The closing ceremony of the Congress was highlighted by a lecture by a special guest. The keynote speech entitled. 'From Nicolaus Copernicus to James Webb New World Views' was delivered by Prof. Ewine van Dishoeck of Leiden University, Professor of Molecular Astrophysics, President of the International Astronomical Union from 2018 to 2021, and an accomplished science populariser, a researcher known for her work on the development of the world's most powerful telescopes, including the James Webb Space Telescope. - 'Astronomy is a very inclusive field,' noted Prof Ewine van Dishoeck. - The view of the night sky is available to everyone, everywhere in the world. Even in difficult times, we always have a sky to look up to and it can be a source of inspiration for us. You only have to look into it to start wondering after a while where we come from, what our place in the universe is.
Prof Ewine van Dishoeck also stressed that the amazing revolution that Nicolaus Copernicus started five centuries ago is still going on today: - This is possible, among other things, thanks to the magnificent modern telescopes we have at our disposal, including the James Webb telescope, the scientist added.
Although the World Copernican Congress is now history, it is already clear that the cooperation established during its organisation will be continued. The first announcement of further joint activities is the letter of intent signed on 12 September by the rectors of NCU, UJ and UWM on the establishment of the International Copernican Research Centre. - Our work does not end here,' confirmed Prof Krzysztof Mikulski, director of the Copernican Research Centre at the Nicolaus Copernicus University and initiator of the WCC. - The Congress is the beginning of further research and activities that will help us better understand the legacy of Nicolaus Copernicus. In less than 20 years, we will be celebrating an extremely important anniversary - the 500th anniversary of the publication of the work 'De revolutionibus...', which has become a symbol of the modern scientific revolution.

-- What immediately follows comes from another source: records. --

(** ** Library functions on strings *)

(** [strings.Split(s, sep)] for a separator of one byte, which is what
    the program passes: the pieces of [s] between the occurrences of
    [sep], in order. *)
Fixpoint strings_Split (s : string) (sep : ascii) : list string :=
  match s with
  | EmptyString => [EmptyString]
  | String c rest =>
      if Ascii.eqb c sep then EmptyString :: strings_Split rest sep
      else match strings_Split rest sep with
           | [] => [String c EmptyString]
           | piece :: pieces => String c piece :: pieces
           end
  end.

(** [strings.Contains(s, sep)] for a separator of one byte. *)
Fixpoint strings_Contains (s : string) (sep : ascii) : bool :=
  match s with
  | EmptyString => false
  | String c rest => Ascii.eqb c sep || strings_Contains rest sep
  end.

(** The bytes that start a flag, a width, a precision or an argument
    index after ['%'] in a format, and the bytes outside ASCII. *)
Definition directive_byte (c : ascii) : bool :=
  let k := N_of_ascii c in
  (existsb (Ascii.eqb c) ["#"; "+"; "-"; " "; "["; "*"; "."]%char
   || ((48 <=? k) && (k <=? 57)) || (128 <=? k))%N.

(** The text [fmt.Sprintf(format)] renders when it is given no operand,
    on the formats whose verbs follow their ['%'] directly: text is
    copied, ["%%"] gives ["%"], a verb finds no operand and gives
    ["%!v(MISSING)"], and a ['%'] that ends the format gives
    ["%!(NOVERB)"].  [None] on a format with flags, width, precision or
    argument index, which this fragment leaves out. *)
Fixpoint fmt_Sprintf (format : string) : option string :=
  match format with
  | EmptyString => Some EmptyString
  | String c rest =>
      if Ascii.eqb c "%" then
        match rest with
        | EmptyString => Some "%!(NOVERB)"
        | String verb rest' =>
            if Ascii.eqb verb "%" then option_map (String "%") (fmt_Sprintf rest')
            else if directive_byte verb then None
            else option_map
                   (fun out => String "%" (String "!" (String verb (append "(MISSING)" out))))
                   (fmt_Sprintf rest')
        end
      else option_map (String c) (fmt_Sprintf rest)
  end.

(** [err.Error()]: the message of an error built by [fmt.Errorf]. *)
Definition Error (err : error) : option string :=
  match err with
  | fmt_Errorf format => fmt_Sprintf format
  | ErrOther msg => Some msg
  | ErrWaitTimeout => Some "timed out waiting for the condition"
  | ErrDefault409 _ | ErrUnexpectedResponseCode _ => None
  end.

(** ** The nearest-fit matcher *)

(** The loop of [getMatchingFlavorFor] over one page of flavors, for any
    type [D] of deltas with its comparison [gt] ([delta > best] in the
    source, on [float64]). *)
Section Matcher.

Variable D : Type.
Variable gt : D -> D -> bool.
Variable calcDelta : Z -> Z -> D.

(** The variables the loop reads and writes: the running bests [ram],
    [disk], [cpu], the result [name], and the node [n]. *)
Record scan := {
  ram : D;
  disk : D;
  cpu : D;
  name : string;
  n : model.IronicNode
}.

Definition measured_ram (nd : model.IronicNode) : Z :=
  model.PhysicalMb (model.InvMemory (model.Inventory_ (model.InspectionData nd))).
Definition measured_disk (nd : model.IronicNode) : Z :=
  model.Size (model.RootDisk_ (model.InspectionData nd)).
Definition measured_cpu (nd : model.IronicNode) : Z :=
  model.Count (model.InvCPU (model.Inventory_ (model.InspectionData nd))).

(** The three deltas of a candidate for the node of a scan. *)
Definition dram (s : scan) (f : flavors.Flavor) : D :=
  calcDelta (flavors.RAM f) (measured_ram (n s)).
Definition ddisk (s : scan) (f : flavors.Flavor) : D :=
  calcDelta (flavors.Disk f) (measured_disk (n s)).
Definition dcpu (s : scan) (f : flavors.Flavor) : D :=
  calcDelta (flavors.VCPUs f) (measured_cpu (n s)).

(** One iteration of [for _, f := range fs]; each [continue] leaves
    the variables as they are at that point. *)
Definition visit (s : scan) (f : flavors.Flavor) : scan :=
  let delta := calcDelta (flavors.RAM f) (measured_ram (n s)) in
  if gt delta (ram s) then s
  else
    let s1 := {| ram := delta; disk := disk s; cpu := cpu s;
                 name := name s; n := n s |} in
    let delta := calcDelta (flavors.Disk f) (measured_disk (n s1)) in
    if gt delta (disk s1) then s1
    else
      let s2 := {| ram := ram s1; disk := delta; cpu := cpu s1;
                   name := name s1; n := n s1 |} in
      let delta := calcDelta (flavors.VCPUs f) (measured_cpu (n s2)) in
      if gt delta (cpu s2) then s2
      else
        {| ram := ram s2; disk := disk s2; cpu := delta;
           name := flavors.Name f;
           n := model.set_ResourceClass (n s2) (flavors.Name f) |}.

Definition range (fs : list flavors.Flavor) (s : scan) : scan :=
  fold_left visit fs s.

(** A candidate passes all three comparisons against the running bests. *)
Definition passes (s : scan) (f : flavors.Flavor) : bool :=
  negb (gt (calcDelta (flavors.RAM f) (measured_ram (n s))) (ram s))
  && negb (gt (calcDelta (flavors.Disk f) (measured_disk (n s))) (disk s))
  && negb (gt (calcDelta (flavors.VCPUs f) (measured_cpu (n s))) (cpu s)).

End Matcher.

(** The [float64] deltas: an exact rational, or one of the two special
    values a division by zero produces.  Rounding is left out: a quotient
    is the exact rational. *)
Inductive float64 :=
| Finite (q : Q)
| PosInf
| NaN.

(** [x > y] on [float64]: false whenever an operand is NaN. *)
Definition float64_gt (x y : float64) : bool :=
  match x, y with
  | Finite a, Finite b => negb (Qle_bool a b)
  | PosInf, Finite _ => true
  | _, _ => false
  end.

(** Modelled from the spec: [calcDelta], which is not under src/: the
    relative delta [|candidate - measured| / candidate], in floating
    point, so that a zero candidate gives an infinity, or NaN when the
    measured value is zero too. *)
Definition calcDelta (candidate measured : Z) : float64 :=
  if candidate =? 0 then (if measured =? 0 then NaN else PosInf)
  else Finite (Qabs (inject_Z candidate - inject_Z measured) / inject_Z candidate)%Q.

World Copernican Congress in numbers:
- 3 cities where the sessions were held;
- 4 organising institutions;
- 5 Copernican debates that preceded the Congress;
- 11 congress thematic sections;
- 15 plenary sessions;
- 60 scientific sections;
- 190 speakers, including 80 from abroad - from 20 countries, including the USA, Canada, Australia, Brazil, Italy, Spain;
- 1600 participants;
- 260 people attending the Congress of the Polish Astronomical Society, which accompanied the Congress;
- 520 works submitted to the poster competition accompanying the Olsztyn part of the Congress;
- 250 scientific, administrative and technical staff and volunteers involved in the preparation of the Congress;
- 35 organisations involved as patrons of the WCC.